Lemma generate_private_key_witness :
  (exists masks,
      NoDup masks
      /\ (forall x, In x masks <-> (0 <= x < 77 /\ (x * x) mod 77 = 1 mod 77))
      /\ MSIDH_Party_A.generate_private_key Toy.pr
         = map Ok (list_prod masks (range 15)))
  /\ (exists masks,
         NoDup masks
         /\ (forall x, In x masks <->
                       (0 <= x < 15 /\ (x * x) mod 15 = 1 mod 15))
         /\ MSIDH_Party_B.generate_private_key Toy.pr
            = map Ok (list_prod masks (range 77))).
Proof.
  apply (@generate_private_key_distribution Toy.backend Toy.pr
           ToyFacts.toy_sqrt_law); reflexivity.
Defined.

Lemma bases_scaled_witness :
  exists G1 G2,
    gens 1 = [G1; G2]
    /\ (PA Toy.pr = smul 8 (smul 77 G1) /\ PA Toy.pr = smul (77 * 8) G1)
    /\ (QA Toy.pr = smul 8 (smul 77 G2) /\ QA Toy.pr = smul (77 * 8) G2)
    /\ (PB Toy.pr = smul 8 (smul 15 G1) /\ PB Toy.pr = smul (15 * 8) G1)
    /\ (QB Toy.pr = smul 8 (smul 15 G2) /\ QB Toy.pr = smul (15 * 8) G2).
Proof.
  apply (@bases_scaled_from_generators Toy.backend 10 8 9239 1 15 77 Toy.pr
           ToyFacts.toy_module_laws).
  exact params_constructed.
Defined.

(** C7, refuted as worded.  On the toy backend, a parameter set whose
    degrees 30 and 22 share a factor and one whose modulus 4619 is
    composite are refused with the same exception, so no reading of the
    exception tells the failed primality test from the failed
    coprimality test. *)
Lemma exception_names_no_invariant :
  ~ exists failed, @error_lists_failures Toy.backend failed.
Proof.
  intros [failed H].
  assert (H1 : MSIDH_Parameters_init 10 14 9239 1 30 22
               = Raise (Exception "Invalid parameters")).
  { eapply (@init_refused Toy.backend); [reflexivity|].
    vm_compute. reflexivity. }
  assert (H2 : MSIDH_Parameters_init 10 4 4619 1 15 77
               = Raise (Exception "Invalid parameters")).
  { eapply (@init_refused Toy.backend); [reflexivity|].
    vm_compute. reflexivity. }
  apply H in H1. apply H in H2.
  destruct H1 as [P1 _]. destruct H2 as [P2 _].
  assert (In 2%nat (failed (Exception "Invalid parameters"))).
  { apply P2. vm_compute. reflexivity. }
  apply P1 in H0. vm_compute in H0. discriminate.
Qed.

(** A tampered key is refused by party A with the assertion error. *)
Lemma mismatch_aborts_witness :
  MSIDH_Party_A.compute_shared_secret Toy.pr skA
    (tampered (1 * 77, t_smul 4 (t_eval {| idom := 1; ideg := 77 |} (PA Toy.pr)),
               t_smul 4 (t_eval {| idom := 1; ideg := 77 |} (QA Toy.pr))))
  = Raise (AssertionError "Weil pairing values do not match").
Proof.
  apply (proj1 (@mismatch_aborts Toy.backend Toy.pr skA _) 2464 1232).
  - vm_compute. reflexivity.
  - vm_compute. reflexivity.
Defined.

Lemma baby_retry_is_lost_witness :
  exists e, @MSIDHpBaby_init Toy.backend 3 5 = Raise e.
Proof.
  apply (@baby_retry_is_lost Toy.backend 3 ToyFacts.toy_prime_law).
Defined.

End ToyRuns.

(** * Further properties of the code *)

(** ** Validation *)

Section ValidationProperties.
Context {BK : Backend}.
(** C10 at the payload [null] in secondary mode: [typeof null] is
    'object', the read of [cmd] raises, and the handler rejects before
    the acknowledgement; nothing is written, nothing is sent. *)
Lemma null_payload_is_not_acknowledged :
  let r := onMessage calm_env null_objects_message secondary in
  typeof_is_object (message null_objects_message) = true ∧
  get_prop (message null_objects_message) "cmd" = None ∧
  r.2 = Thrown ∧ outbox r.1 = [] ∧
  objects r.1 = objects secondary ∧ states r.1 = states secondary.
Proof. repeat split; vm_compute; reflexivity. Qed.

(** The same payload sent to a primary as 'requestedMonitoring'. *)
Lemma null_report_is_not_acknowledged :
  let r := onMessage calm_env
             (mkMessage "system.adapter.benchmark.1" "requestedMonitoring"
                VNull (VStr "cb6")) primary in
  r.2 = Thrown ∧ outbox r.1 = [].
Proof. repeat split; vm_compute; reflexivity. Qed.

(** ** The further properties on explicit inputs *)

(** X5 at a series whose second sample is NaN. *)
Lemma NaN_sample_poisons_witness :
  calcMean [Fin (qz 1); NaN] = NaN ∧ calcStd sqrt6 [Fin (qz 1); NaN] = NaN.
Proof. apply NaN_sample_poisons. repeat constructor. Defined.

(** X7 at a secondary that has reported nothing. *)
Lemma empty_times_give_NaN_witness :
  let s := secondaryStats sqrt6 (Fin (qz 100)) 1 emptyEntry in
  timeMean s = NaN ∧ timeStd s = NaN ∧
  actionsPerSecondMean s = NaN ∧ actionsPerSecondStd s = NaN.
Proof.
  destruct (empty_times_give_NaN sqrt6 (Fin (qz 100)) [] [] [] 1 emptyEntry)
    as [_ H].
  apply H. reflexivity.
Defined.

(** X8 at [prepare()] of 'idle', during which one sample arrives. *)
Lemma samples_dropped_outside_execute_witness :
  fires calm_env (PPrepare "idle" 1) = [StatTick (Fin (qz 99)) (Fin (qz 99))] ∧
  suspended calm_env (PPrepare "idle" 1) primary
  = set_observed (observed primary ++ [(PPrepare "idle" 1, "none")]) primary.
Proof.
  split; [reflexivity|].
  apply (samples_dropped_outside_execute calm_env (PPrepare "idle" 1) primary).
  reflexivity.
Defined.
Lemma interpret_probability_in_words_monotone_witness :
  (bedomning_rank (interpret_probability_in_words (lit 1 2))
   <= bedomning_rank (interpret_probability_in_words (lit 95000 1049)))%nat.
Proof.
  apply interpret_probability_in_words_monotone. qc_order.
Defined.

(** X18: the four comments of the counter-evidence rows are a
    coarsening of the eight comments of the main rows: two percentages
    that get the same main-row comment get the same counter-evidence
    comment. *)
Theorem motbevis_kommentar_coarsens_step_kommentar (pct pct' : Qc) :
  step_kommentar pct = step_kommentar pct' ->
  motbevis_kommentar pct = motbevis_kommentar pct'.
Proof.
  unfold step_kommentar, motbevis_kommentar.
  split_tiers; intro H; try reflexivity; try discriminate H; tiers_clash.
Qed.

Lemma motbevis_kommentar_coarsens_step_kommentar_witness :
  motbevis_kommentar (lit 61 1) = motbevis_kommentar (lit 75 1).
Proof.
  apply motbevis_kommentar_coarsens_step_kommentar.
  vm_compute. reflexivity.
Defined.

(** ** [format_auto_decimals] *)

Local Open Scope string_scope.

Lemma rstrip_copies (c : ascii) (n : nat) : rstrip c (copies n c) = "".
Proof.
  induction n as [|n IH]; [reflexivity |].
  cbn [copies rstrip]. rewrite IH, Ascii.eqb_refl. reflexivity.
Qed.

Lemma rstrip_app_copies (c : ascii) (s : string) (n : nat) :
  rstrip c (s ++ copies n c) = rstrip c s.
Proof.
  induction s as [|a s IH].
  - apply rstrip_copies.
  - cbn [String.append rstrip]. rewrite IH. reflexivity.
Qed.

Lemma rstrip_keeps (c a : ascii) (s : string) :
  last_char s = Some a -> a <> c -> rstrip c s = s.
Proof.
  intros Hlast Hne. induction s as [|b s IH]; [reflexivity |].
  destruct s as [|b' s'].
  - cbn in Hlast. injection Hlast as ->.
    cbn. apply Ascii.eqb_neq in Hne. now rewrite Hne.
  - cbn [rstrip]. cbn [rstrip] in IH. rewrite IH by exact Hlast.
    reflexivity.
Qed.

Lemma rstrip_last (c : ascii) (s : string) :
  last_char (rstrip c s) <> Some c.
Proof.
  induction s as [|a s IH]; [discriminate |].
  cbn [rstrip]. destruct (rstrip c s) as [|k kept].
  - destruct (Ascii.eqb a c) eqn:E; [discriminate |].
    cbn. intros [= ->]. now rewrite Ascii.eqb_refl in E.
  - exact IH.
Qed.

Lemma last_char_app (s t : string) (a : ascii) :
  last_char (s ++ String a t) = last_char (String a t).
Proof.
  induction s as [|b s IH]; [reflexivity |].
  cbn [String.append]. rewrite <- IH.
  destruct (s ++ String a t) eqn:E; [| reflexivity].
  destruct s; discriminate E.
Qed.

Lemma last_char_not_blank (s : string) (a : ascii) :
  last_char s = Some a -> a <> "-"%char ->
  (s =? "") || (s =? "-") = false.
Proof.
  intros Hlast Hne. destruct s as [|b [|b' s']].
  - discriminate Hlast.
  - cbn in Hlast. injection Hlast as ->.
    apply orb_false_iff. split; [reflexivity |].
    apply String.eqb_neq. intros [= ->]. now apply Hne.
  - apply orb_false_iff. split; apply String.eqb_neq; discriminate.
Qed.

Lemma append_point (w z : string) : (w ++ ".") ++ z = w ++ String "." z.
Proof.
  induction w as [|a w IH]; [reflexivity |].
  cbn [String.append]. now rewrite IH.
Qed.
(** * LoopHealth_AI: hospital search engine and conversational agent

    A shallow embedding of [src/rag_engine.py] (class [HospitalRAG]) and
    [src/agent.py] (classes [ConversationMemory] and [LoopAIAgent]),
    followed by the properties of the specification that concern them.

    Conventions of the embedding.
    - A Python [str] is a [string]; only the ASCII part of [str.lower],
      [str.strip] and [str.capitalize] is modelled.  A backslash in a
      literal below is one backslash character.
    - A Python [float] similarity score is a rational [Q]; the code only
      compares scores, and the Euclidean norm is a parameter.
    - A Python [int] argument that is used as a slice bound is a [Z], with
      the slice semantics for negative bounds written out.
    - Code that can raise returns a [result]; [try]/[except] is
      [try_except].
    - [print] calls are not modelled. *)

From Stdlib Require Import List String Ascii Bool Arith ZArith QArith Lia.
From Stdlib Require Import Permutation Sorted DecimalString.
Import ListNotations.

Local Open Scope list_scope.
Local Open Scope string_scope.
Local Open Scope nat_scope.

(** ** Python built-ins used by the two modules *)

Module Py.

Inductive exn : Type :=
| IndexError
| KeyError
| ValueError
| AttributeError
| RuntimeError (msg : string).

Inductive result (A : Type) : Type :=
| Ok (a : A)
| Raise (e : exn).

Arguments Ok {A} a.
Arguments Raise {A} e.

Definition bind {A B} (c : result A) (f : A -> result B) : result B :=
  match c with
  | Ok a => f a
  | Raise e => Raise e
  end.

(** [try: body / except: handler] with a handler that ignores the error. *)
Definition try_except {A} (body : result A) (handler : result A) : result A :=
  match body with
  | Ok a => Ok a
  | Raise _ => handler
  end.

(** [l[i]] for a non-negative index. *)
Definition getitem {A} (l : list A) (i : nat) : result A :=
  match nth_error l i with
  | Some a => Ok a
  | None => Raise IndexError
  end.

(** [l[:k]] *)
Definition slice_to {A} (k : Z) (l : list A) : list A :=
  if (0 <=? k)%Z then firstn (Z.to_nat k) l
  else firstn (List.length l - Z.to_nat (- k)) l.

(** [l[i:]] *)
Definition slice_from {A} (i : Z) (l : list A) : list A :=
  if (0 <=? i)%Z then skipn (Z.to_nat i) l
  else skipn (List.length l - Z.to_nat (- i)) l.

(** Truth value of a list. *)
Definition truthy {A} (l : list A) : bool :=
  match l with [] => false | _ :: _ => true end.

(** [given o] is the string of an [Optional[str]] that is truthy (neither
    [None] nor empty). *)
Definition given (o : option string) : option string :=
  match o with
  | Some (String c s) => Some (String c s)
  | _ => None
  end.

Definition is_upper (c : ascii) : bool :=
  (65 <=? nat_of_ascii c) && (nat_of_ascii c <=? 90).

Definition is_lower (c : ascii) : bool :=
  (97 <=? nat_of_ascii c) && (nat_of_ascii c <=? 122).

Definition is_digit (c : ascii) : bool :=
  (48 <=? nat_of_ascii c) && (nat_of_ascii c <=? 57).

Definition is_space (c : ascii) : bool :=
  let n := nat_of_ascii c in
  (n =? 32) || ((9 <=? n) && (n <=? 13)) || ((28 <=? n) && (n <=? 31)).

Definition lower_ascii (c : ascii) : ascii :=
  if is_upper c then ascii_of_nat (nat_of_ascii c + 32) else c.

Definition upper_ascii (c : ascii) : ascii :=
  if is_lower c then ascii_of_nat (nat_of_ascii c - 32) else c.

(** [s.lower()] *)
Fixpoint lower (s : string) : string :=
  match s with
  | EmptyString => EmptyString
  | String c s' => String (lower_ascii c) (lower s')
  end.

(** [s.capitalize()] *)
Definition capitalize (s : string) : string :=
  match s with
  | EmptyString => EmptyString
  | String c s' => String (upper_ascii c) (lower s')
  end.

(** [s.startswith(p)] *)
Fixpoint startswith (s p : string) : bool :=
  match p, s with
  | EmptyString, _ => true
  | String a p', String b s' => Ascii.eqb a b && startswith s' p'
  | String _ _, EmptyString => false
  end.
Lemma X7_extractSchemaExample_contents_witness :
  let s := Doc.pet [Doc.name_; Doc.meta_; Doc.id_] in
  openapi3.Is (openapi3.Type_ s) (str "object") = true
  /\ unique_keys (openapi3.Properties s)
  /\ Forall resolved (openapi3.Properties s)
  /\ map example_of (filter eligible (openapi3.Properties s))
     = [(str "name", Some (VString (str "a"))); (str "id", Some (VInt 1))]
  /\ extractSchemaExample (RT := Sample.go 4242) (Some s)
     = Ok (example_text (RT := Sample.go 4242)
             (map example_of (filter eligible (openapi3.Properties s))))
  /\ extractSchemaExample (RT := Sample.go 4242) (Some (Doc.pet [Doc.meta_])) = Ok (str "{}")
  /\ extractSchemaExample (RT := Sample.go 4242)
       (Some (openapi3.mkSchema (Some [str "string"]) [Doc.id_] None)) = Ok (str "{}").
Proof.
  intros s.
  assert (H1 : openapi3.Is (openapi3.Type_ s) (str "object") = true) by reflexivity.
  assert (H2 : unique_keys (openapi3.Properties s)).
  { unfold unique_keys. vm_compute. repeat constructor; cbn; intuition discriminate. }
  assert (H3 : Forall resolved (openapi3.Properties s)).
  { repeat constructor; discriminate. }
  split; [exact H1|]. split; [exact H2|]. split; [exact H3|]. split; [reflexivity|].
  split; [exact (proj1 (@X7_extractSchemaExample_contents (Sample.go 4242) s) H1 H2 H3)|].
  split.
  - apply (proj1 (proj2 (@X7_extractSchemaExample_contents (Sample.go 4242)
                           (Doc.pet [Doc.meta_])))).
    + reflexivity.
    + repeat constructor; discriminate.
    + repeat constructor.
  - apply (proj2 (proj2 (@X7_extractSchemaExample_contents (Sample.go 4242)
                           (openapi3.mkSchema (Some [str "string"]) [Doc.id_] None)))).
    reflexivity.
Defined.
(** The pod comes up after the error channel has closed; the error and the
    timer that follow are left unread. *)
Lemma checkImagePulled_running_wins_pullThenError :
  let pre := [RecvEvent (Some (Val (pendingPod probePodName)));
              RecvError None] in
  let post := [RecvError (Some (Some "watch closed")); TimerFired] in
  let wEvent := Val (runningPod probePodName) in
  (FilteredWatch (scripted pullThenError) tt
                 ("^" ++ probePodName ++ "$")%string
                 [MizuResourcesNamespace preTap] 0
   = (pre ++ RecvEvent (Some wEvent) :: post, 0)
   /\ forallb (@quiet (scripted pullThenError)) pre = true
   /\ existsb closesEvents pre = false
   /\ ToPod (scripted pullThenError) wEvent = Val (runningPod probePodName)
   /\ StatusPhase (runningPod probePodName) = PodRunning)
  /\ (@selectLoop (scripted pullThenError) true true
        (pre ++ RecvEvent (Some wEvent) :: post) = (None, post)
      /\ fst (fst (checkImagePulled (scripted pullThenError) preTap tt
                                    probePodName 0)) = Ok None).
Proof.
  intros pre post wEvent.
  split; [repeat split|].
  apply (checkImagePulled_running_wins (scripted pullThenError) preTap tt
           probePodName 0 0 pre post wEvent (runningPod probePodName));
    reflexivity.
Defined.

(** An event that is not a pod ends the watch although the pod comes up right
    after it. *)
Lemma checkImagePulled_malformed_event_malformedThenPull :
  let pre := [RecvEvent (Some (Val (pendingPod probePodName)))] in
  let post := [RecvEvent (Some (Val (runningPod probePodName)))] in
  let wEvent := @Fail Pod "unexpected object" in
  (FilteredWatch (scripted malformedThenPull) tt
                 ("^" ++ probePodName ++ "$")%string
                 [MizuResourcesNamespace preTap] 0
   = (pre ++ RecvEvent (Some wEvent) :: post, 0)
   /\ forallb (@quiet (scripted malformedThenPull)) pre = true
   /\ existsb closesEvents pre = false
   /\ ToPod (scripted malformedThenPull) wEvent = Fail "unexpected object")
  /\ (@selectLoop (scripted malformedThenPull) true true
        (pre ++ RecvEvent (Some wEvent) :: post)
      = (Some "unexpected object", post)
      /\ fst (fst (checkImagePulled (scripted malformedThenPull) preTap tt
                                    probePodName 0))
         = Ok (Some "unexpected object")).
Proof.
  intros pre post wEvent.
  split; [repeat split|].
  apply (checkImagePulled_malformed_event (scripted malformedThenPull) preTap
           tt probePodName 0 0 pre post wEvent "unexpected object");
    reflexivity.
Defined.


(** Both tunnels open, both probes are refused, neither tunnel is closed. *)
Lemma tunnel_left_open_serverDown :
  (StartProxy (scripted serverDown) tt (ProxyHost postTap) (GuiPort postTap)
              (MizuResourcesNamespace postTap)
              (ApiServerPodName (scripted serverDown)) 1 = (Val tt, 1)
   /\ TestConnection (scripted serverDown) "localhost"
                     (DefaultRetries (scripted serverDown))
                     (DefaultTimeout (scripted serverDown)) 1
      = (Some "connection refused", 2)
   /\ NewPortForward (scripted serverDown) tt (MizuResourcesNamespace postTap)
                     (ApiServerPodName (scripted serverDown))
                     (GuiPort postTap) 2 = (Val tt, 2)
   /\ TestConnection (scripted serverDown) "localhost"
                     (DefaultRetries (scripted serverDown))
                     (DefaultTimeout (scripted serverDown)) 2
      = (Some "connection refused", 3))
  /\ (exists t,
         checkProxy (scripted serverDown) postTap "localhost" tt 1
         = (Ok (Some "connection refused"), t, 2)
         /\ existsb isStartProxy (calls t) = true
         /\ existsb isShutdown (calls t) = false)
  /\ (exists t,
         checkPortForward (scripted serverDown) postTap "localhost" tt 2
         = (Ok (Some "connection refused"), t, 3)
         /\ existsb isNewPortForward (calls t) = true
         /\ existsb isForwarderClose (calls t) = false).
Proof.
  split; [repeat split|].
  apply (tunnel_left_open_on_probe_failure (scripted serverDown) postTap tt
           "localhost" 1 1 2 2 2 3 tt tt
           "connection refused" "connection refused"); reflexivity.
Defined.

=-=-=-=-=

*HOW TO COMPLETE THIS TASK:* There is a line with "destruct s; discriminate E." and a line with "[try_except]." above. Copy exactly those two lines and all lines between them, with nothing else.

*ANSWER TO THE EXERCISE:*
  destruct s; discriminate E.
Qed.

Lemma last_char_not_blank (s : string) (a : ascii) :
  last_char s = Some a -> a <> "-"%char ->
  (s =? "") || (s =? "-") = false.
Proof.
  intros Hlast Hne. destruct s as [|b [|b' s']].
  - discriminate Hlast.
  - cbn in Hlast. injection Hlast as ->.
    apply orb_false_iff. split; [reflexivity |].
    apply String.eqb_neq. intros [= ->]. now apply Hne.
  - apply orb_false_iff. split; apply String.eqb_neq; discriminate.
Qed.

Lemma append_point (w z : string) : (w ++ ".") ++ z = w ++ String "." z.
Proof.
  induction w as [|a w IH]; [reflexivity |].
  cbn [String.append]. now rewrite IH.
Qed.
(** * LoopHealth_AI: hospital search engine and conversational agent

    A shallow embedding of [src/rag_engine.py] (class [HospitalRAG]) and
    [src/agent.py] (classes [ConversationMemory] and [LoopAIAgent]),
    followed by the properties of the specification that concern them.

    Conventions of the embedding.
    - A Python [str] is a [string]; only the ASCII part of [str.lower],
      [str.strip] and [str.capitalize] is modelled.  A backslash in a
      literal below is one backslash character.
    - A Python [float] similarity score is a rational [Q]; the code only
      compares scores, and the Euclidean norm is a parameter.
    - A Python [int] argument that is used as a slice bound is a [Z], with
      the slice semantics for negative bounds written out.
    - Code that can raise returns a [result]; [try]/[except] is
      [try_except].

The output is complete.